Late-Life Depression Care: Individual and Collective Perspectives of Family Members

Purpose: Most treatment for older adults with major depression is either funded or provided by government programs, yet policy decisions about how to treat late-life depression have largely ignored social factors that affect treatment outcomes. With family systems theory and a family resilience framework providing the theoretical infrastructure, and a convergent parallel design, this mixed methods study sought to characterize family members who are involved with older adults with depression, and asked how the involvement affects family functioning and relationships.

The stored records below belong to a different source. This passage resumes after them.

(* ===== verification/EndpointTests.v ===== *)
(** * Unit tests of the endpoint, the listener and the connector

    endpoint.rs, listener.rs and connector.rs, modules [tests].  A task that awaits
    [wait_idle] is polled by hand: a round of the loop, then a look at its
    notification.  Files and tokio-quiche are small instances of their
    interfaces. *)

From S2P Require Import Prelude Interfaces Reference Error Buffer Conn DriverTypes DriverStore Driver Stream Endpoint Setup Listener Connector TestKit.

(** ** endpoint.rs *)

Abbreviation EP := (EndpointShared Segments MockConn).
Abbreviation ETest := (TestS EP).

(** [EndpointShared::new()] beside [n] connections, each with its one strong
    sender. *)
Definition endpoint (n : nat) : EP := endpoint_shared_new <| ep_conns := replicate n driver |>.
Definition registers (conn : loc) : ETest N := o ← act (try_register conn); expect o.
Definition rx_try_recv (conn : loc) : ETest (option (DriverCommand Segments)) :=
  r ← act (cmd_at conn TryDisconnected chan_try_recv); mret (received r).
Definition drop_tx (conn : loc) : ETest unit := act (cmd_at conn tt (λ c, (tt, chan_drop_tx c))).
(** The frame of a received [Close]. *)
Definition frame_is (code : N) (reason : string) (o : option (DriverCommand Segments)) : bool :=
  match o with Some (Close c r) => (c =? code) && bool_decide (r = str reason) | _ => false end.
Definition snapshot_is (next live : N) : ETest unit := check (λ e, bool_decide (registry_snapshot e = (next, live))).

Definition close_broadcasts_to_live_workers_and_skips_dead_entries : bool := passes (endpoint 3) (
  registers 0%nat;;
  registers 1%nat;;
  registers 2%nat;;
  drop_tx 2%nat;;
  act (close H3_NO_ERROR (str "bye"));;
  o ← rx_try_recv 0%nat; assert (frame_is H3_NO_ERROR "bye" o);;
  o ← rx_try_recv 1%nat; assert (frame_is H3_NO_ERROR "bye" o);;
  o ← rx_try_recv 2%nat; assert (bool_decide (¬ is_Some o))).

(** A first poll of [wait_idle] that parks, and a poll after a notification. *)
Definition wait_parks (i : nat) : ETest unit :=
  r ← act (wait_idle_round i); assert (negb r);;
  check (λ e, negb (nt_poll i (ep_idle e))).
Definition wait_resolves (i : nat) : ETest unit :=
  check (λ e, nt_poll i (ep_idle e));;
  r ← act (wait_idle_round i); assert r.

Definition dropping_last_guard_wakes_parked_wait_idle : bool := passes (endpoint 1) (
  reg ← registers 0%nat;
  snapshot_is 1 1;;
  wait_parks 7;;
  act (registration_drop reg);;
  wait_resolves 7;;
  snapshot_is 1 0).

Definition wait_idle_created_before_drop_still_resolves : bool := passes (endpoint 1) (
  reg ← registers 0%nat;
  wait_parks 7;;
  act (registration_drop reg);;
  wait_resolves 7).

Definition wait_idle_returns_immediately_when_already_idle : bool := passes (endpoint 0) (
  r ← act (wait_idle_round 7);
  assert r).

Definition try_register_is_refused_after_close : bool := passes (endpoint 2) (
  registers 0%nat;;
  before ← look registry_snapshot;
  act (close H3_NO_ERROR (str "bye"));;
  o ← rx_try_recv 0%nat; assert (bool_decide (is_Some o));;
  o ← act (try_register 1%nat); assert (bool_decide (¬ is_Some o));;
  after ← look registry_snapshot;
  assert (before.1 =? after.1)).

Definition close_is_idempotent_first_frame_wins : bool := passes (endpoint 1) (
  registers 0%nat;;
  act (close H3_NO_ERROR (str "first"));;
  act (close H3_REQUEST_CANCELLED (str "second"));;
  o ← rx_try_recv 0%nat; assert (frame_is H3_NO_ERROR "first" o);;
  o ← rx_try_recv 0%nat; assert (frame_is H3_NO_ERROR "first" o);;
  o ← rx_try_recv 0%nat; assert (bool_decide (¬ is_Some o))).

Definition wait_idle_without_close_blocks_then_wakes_on_organic_drain : bool := passes (endpoint 1) (
  reg ← registers 0%nat;
  wait_parks 7;;
  act (registration_drop reg);;
  wait_resolves 7).

(** Handles are clones of one shared registry: the model has the registry. *)
Definition cloned_handles_share_one_registry : bool := passes (endpoint 1) (
  snapshot_is 0 0;;
  registers 0%nat;;
  snapshot_is 1 1).

Definition close_via_one_handle_fences_registration_seen_through_shared : bool := passes (endpoint 1) (
  act (close H3_NO_ERROR (str "bye"));;
  o ← act (try_register 0%nat); assert (bool_decide (¬ is_Some o));;
  snapshot_is 0 0).

Definition endpoint_tests : list bool :=
  [ close_broadcasts_to_live_workers_and_skips_dead_entries; dropping_last_guard_wakes_parked_wait_idle;
    wait_idle_created_before_drop_still_resolves; wait_idle_returns_immediately_when_already_idle;
    try_register_is_refused_after_close; close_is_idempotent_first_frame_wins;
    wait_idle_without_close_blocks_then_wakes_on_organic_drain; cloned_handles_share_one_registry;
    close_via_one_handle_fences_registration_seen_through_shared ].

(** Every test passes. *)
Theorem endpoint_tests_pass : Forall Is_true endpoint_tests.
Proof. vm_compute. repeat constructor. Qed.

(** ** Files and tokio-quiche *)

(** Settings are an ALPN list, a listener is a number per socket. *)
#[export] Instance ref_tokio_quiche : TokioQuiche := {|
  QuicSettings := list Bytes;
  settings_alpn s := s;
  settings_set_verify_peer _ s := s;
  settings_default := [str "h3"];
  Hooks := unit;
  hooks_default := tt;
  ConnectionParams := unit;
  new_server _ _ _ := tt;
  new_client _ _ _ := tt;
  UdpSocket := nat;
  QuicConnectionStream := nat;
  listen sockets _ := Ok sockets;
|}.

(** The paths of the tests: a missing file, a directory, everything else is a
    readable file. *)
Definition missing : string := "/nonexistent/quiche-h3/missing.crt".
Definition directory : string := "/tmp".
#[local] Instance test_fs : FileSystem := {|
  fs_is_file path :=
    if bool_decide (path = missing) then Err "no such file" else Ok (negb (bool_decide (path = directory)));
  fs_open _ := Ok tt;
|}.

(** ** listener.rs *)

Definition with_paths (cert key : string) (c : H3QuicheServerConfig) : H3QuicheServerConfig :=
  mkServerConfig cert key (sc_settings c) (sc_hooks c) (sc_accept_bidi_cap c) (sc_accept_uni_cap c)
    (sc_max_in_flight_handshakes c) (sc_recv_channel_depth c) (sc_max_buffered_send_bytes c).

Definition bind_rejects_empty_socket_set : bool :=
  match bind [] server_config_default with Err NoSockets => true | _ => false end.

Definition bind_rejects_missing_cert : bool :=
  match bind [0%nat] (with_paths missing missing server_config_default) with
  | Err (NotAccessible label _ _) => bool_decide (label = "TLS certificate")
  | _ => false
  end.

Definition default_handshake_cap_is_256 : bool :=
  (DEFAULT_MAX_IN_FLIGHT_HANDSHAKES =? 256) && (sc_max_in_flight_handshakes server_config_default =? 256).

(** [H3QuicheServerConfig { recv_channel_depth, max_buffered_send_bytes, ..default() }] *)
Definition custom_server (depth : N) (cap : option N) : H3QuicheServerConfig :=
  let c := server_config_default in
  mkServerConfig (sc_cert_path c) (sc_key_path c) (sc_settings c) (sc_hooks c) (sc_accept_bidi_cap c)
    (sc_accept_uni_cap c) (sc_max_in_flight_handshakes c) depth cap.

Definition server_config_recv_depth_defaults_and_overrides : bool :=
  (sc_recv_channel_depth server_config_default =? BYTE_CHANNEL_DEPTH) &&
  (sc_recv_channel_depth (custom_server 16 None) =? 16).

Definition server_config_send_cap_defaults_none_and_overrides : bool :=
  bool_decide (sc_max_buffered_send_bytes server_config_default = None) &&
  bool_decide (sc_max_buffered_send_bytes (custom_server BYTE_CHANNEL_DEPTH (Some (2 ^ 20))) = Some (2 ^ 20)).

Definition listener_tests : list bool :=
  [ bind_rejects_empty_socket_set; bind_rejects_missing_cert; default_handshake_cap_is_256;
    server_config_recv_depth_defaults_and_overrides; server_config_send_cap_defaults_none_and_overrides ].

(** Every test passes. *)
Theorem listener_tests_pass : Forall Is_true listener_tests.
Proof. vm_compute. repeat constructor. Qed.

(** ** connector.rs *)

(** [H3QuicheClientConfig { ..., ..default() }] *)
Definition custom_client (settings : QuicSettings) (cert key : option string) (depth : N) (cap : option N)
    : H3QuicheClientConfig :=
  let c := client_config_default in
  mkClientConfig settings (cc_hooks c) cert key (cc_verify_peer c) (cc_server_name c) depth cap.
Definition with_tls (cert key : option string) : H3QuicheClientConfig :=
  custom_client settings_default cert key BYTE_CHANNEL_DEPTH None.
Definition new_with (config : H3QuicheClientConfig) : Result H3QuicheConnector SetupError :=
  connector_new "127.0.0.1:4433" false "localhost" config.

Definition new_rejects_unreadable_cert : bool :=
  match new_with (with_tls (Some missing) (Some missing)) with
  | Err (NotAccessible label _ _) => bool_decide (label = "client TLS certificate")
  | _ => false
  end.

Definition new_accepts_config_without_mtls : bool :=
  match new_with client_config_default with Ok _ => true | Err _ => false end.

Definition client_config_recv_depth_defaults_and_overrides : bool :=
  (cc_recv_channel_depth client_config_default =? BYTE_CHANNEL_DEPTH) &&
  (cc_recv_channel_depth (custom_client settings_default None None 32 None) =? 32).

Definition client_config_send_cap_defaults_none_and_overrides : bool :=
  bool_decide (cc_max_buffered_send_bytes client_config_default = None) &&
  bool_decide (cc_max_buffered_send_bytes
    (custom_client settings_default None None BYTE_CHANNEL_DEPTH (Some (512 * 1024))) = Some (512 * 1024)).

Definition is_rejected {A} (r : Result A SetupError) : bool := match r with Ok _ => false | Err _ => true end.

Definition new_rejects_partial_mtls : bool :=
  is_rejected (new_with (with_tls (Some "/tmp/some.crt") None)) &&
  is_rejected (new_with (with_tls None (Some "/tmp/some.key"))).

Definition new_rejects_directory_as_cert : bool :=
  match new_with (with_tls (Some directory) (Some directory)) with Err (NotRegularFile _ _) => true | _ => false end.

Definition new_rejects_empty_alpn : bool :=
  match new_with (custom_client [] None None BYTE_CHANNEL_DEPTH None) with Err (EmptyAlpn _) => true | _ => false end.

Definition connector_tests : list bool :=
  [ new_rejects_unreadable_cert; new_accepts_config_without_mtls;
    client_config_recv_depth_defaults_and_overrides; client_config_send_cap_defaults_none_and_overrides;
    new_rejects_partial_mtls; new_rejects_directory_as_cert; new_rejects_empty_alpn ].

(** Every test passes. *)
Theorem connector_tests_pass : Forall Is_true connector_tests.
Proof. vm_compute. repeat constructor. Qed.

Methods: Twenty community-dwelling adults age 60 and over diagnosed with major depression were recruited. The older adults identified family members involved in their care; family members were then invited to participate. Thirty-eight family members completed in-depth face-to-face semi-structured interviews. Subscales from the Family Experiences Interview Schedule (FEIS) were used to collect quantitative information such as family enumeration, respondents’ involvement with the older relative, benefits and gratifications, and affective response. The General Functioning (GF) subscale from the Family Assessment Device (FAD)—which classifies family functioning as healthy (scores below 2.00) or unhealthy (scores 2.00 and above)—was used to assess individual family members’ perceptions of overall family functioning. Statistical evaluation of responses to the FEIS and the FAD-GF was used to describe individual and collective perspectives of family members.  Quantitative descriptive data was also used to shape and validate the themes used to code the textual qualitative data.

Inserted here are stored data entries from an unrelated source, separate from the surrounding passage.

(* ===== verification/Witness.v ===== *)
(** * The hypotheses can be met

    For every theorem with a hypothesis, an instance of it on the reference
    libraries, the mock connection and a concrete state. *)

From S2P Require Import Prelude Interfaces Reference Error Buffer BufferLogic Conn DriverTypes DriverStore Endpoint Setup Listener Connector DriverCore DriverRecv DriverSend Driver DriverLogic StoreLogic Trace DriverReach DriverInv Cursor Fairness DriverSendInv DriverClose DriverIds DriverBytes Finish DriverRecvBytes DriverProgress DriverTeardown Stream StreamLogic System Outbound Typing Directions Accounting Delivery Handshake Wakeup TestKit Runs EndpointTests RoundRobin Arena.

Abbreviation TM := (Traced MockConn).
Abbreviation TWorld := (World Segments TM).

(** A traced client on a mock connection. *)
Definition traced (c : MockConn) : TWorld := driver_new false 4 4 (mkTraced c []).

(** ** Executions *)

Definition readable_mock : MockConn :=
  mock.queue_readable [1] (mock.script_recv 1 [RecvData (str "hello") true] mock.new).

Lemma reachable_driver_wf_witness :
  driver_wf (drv (exec do_process_reads (exec on_conn_established (start readable_mock)))).
Proof.
  apply reachable_driver_wf. exists (start readable_mock). split.
  - by exists false, 4, 4, default_buffers, readable_mock.
  - eapply rtc_l; [left; apply turn_established|].
    eapply rtc_l; [left; apply turn_reads; reflexivity|]. reflexivity.
Defined.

Results: Family members included primary and secondary kin and other individuals identified as family by the older adult. Participant perception of family functioning did not concur among family members in eight of the ten families represented by more than one participant.  Most participants who perceived family functioning as healthy looked positively on their relationship with the older adult. Ninety-two percent enjoyed being with and were happy to do things for the older adult. None reported that they were embarrassed by the older adult, but all worried about the older adult’s treatment. Eighty-three percent reported LDS as their religious preference. Those who perceived family functioning as unhealthy still acknowledged benefits.  Sixty percent enjoyed being with the older adult and 73% were happy to do things for the older adult, but a substantial minority also reported burdens. For example, 40% acknowledged that they were embarrassed by the older adult.  Fifty-four percent seldom or never worried about the older adult’s treatment (compared with 17% in the healthy functioning group).  A minority (42%) of those perceiving family functioning as unhealthy reported LDS as their religious preference.

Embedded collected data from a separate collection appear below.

(** ** The exceptions of the search *)

Lemma search_branches_raise recurse tree path new_branches :
  constructed tree ->
  (forall sub tr n e tr' n',
      constructed sub ->
      recurse sub tr n = Some (Final (Raise e) tr' n') ->
      e = InsufficientPrecision) ->
  (forall b, In b new_branches -> 0 <= h_value b <= tree_max_depth tree) ->
  forall tr n e tr' n',
    search_branches recurse tree path new_branches tr n
    = Some (Final (Raise e) tr' n') ->
    e = InsufficientPrecision.
Proof.
  intros Hc Hrec. induction new_branches as [| b rest IH];
    intros Hh tr n e tr' n'; simpl.
  - intros [= <- _ _]. reflexivity.
  - assert (Hrest : forall b', In b' rest ->
                               0 <= h_value b' <= tree_max_depth tree)
      by (intros b' Hb'; apply Hh; right; exact Hb').
    destruct (skipped path _ tr); [apply IH, Hrest |].
    pose proof (path_decoder_len tree (h_value b) (branch_values b)
                                 (proj2 (Hh b (or_introl eq_refl)))) as Hlen.
    pose proof (len_nonneg (branch_values b)) as Hqa.
    pose proof (Hh b (or_introl eq_refl)) as Hb.
    destruct (subtree_returns tree
                (path_decoder tree (h_value b) (branch_values b)) Hc)
      as [sub Hsub]; [lia |].
    rewrite Hsub.
    destruct (recurse sub tr n) as [[[[ss |] | e'] tr1 n1] |] eqn:Hr;
      [discriminate | apply IH, Hrest | | discriminate].
    intros [= <- _ _]. eapply Hrec; [| exact Hr].
    eapply constructed_subtree; eassumption.
Qed.
Lemma extractBody_prefers_plain_witness :
  CreateReader samples.invitationSource
    = inr (mkMailReader
             (fun name => if String.eqb (ToLower name) "message-id"
                          then "<inv-1@example.com>" else "")
             [InlinePart "text/plain" "See you at noon"] EndOfFile)
  /\ PartsEnd (mkMailReader
                 (fun name => if String.eqb (ToLower name) "message-id"
                              then "<inv-1@example.com>" else "")
                 [InlinePart "text/plain" "See you at noon"] EndOfFile)
     = EndOfFile
  /\ extractBody samples.invitationSource
     = Returns ("See you at noon", "<inv-1@example.com>", None).
Proof.
  split; [reflexivity|]. split; [reflexivity|].
  refine (proj1 (extractBody_prefers_plain samples.invitationSource _ eq_refl eq_refl) _).
  discriminate.
Defined.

Implications: Outcomes suggest that family members are heavily involved in providing care for older adults with depression, that members in the same family view family functioning differently from one another, and that most family members caring for older adults with depression experience both benefits and burdens. The complex factors identified in this study should be considered when shaping public policy and when developing evidence-based interventions for older adults and family members who are involved in their care. Social worker researchers can lead the way in this endeavor.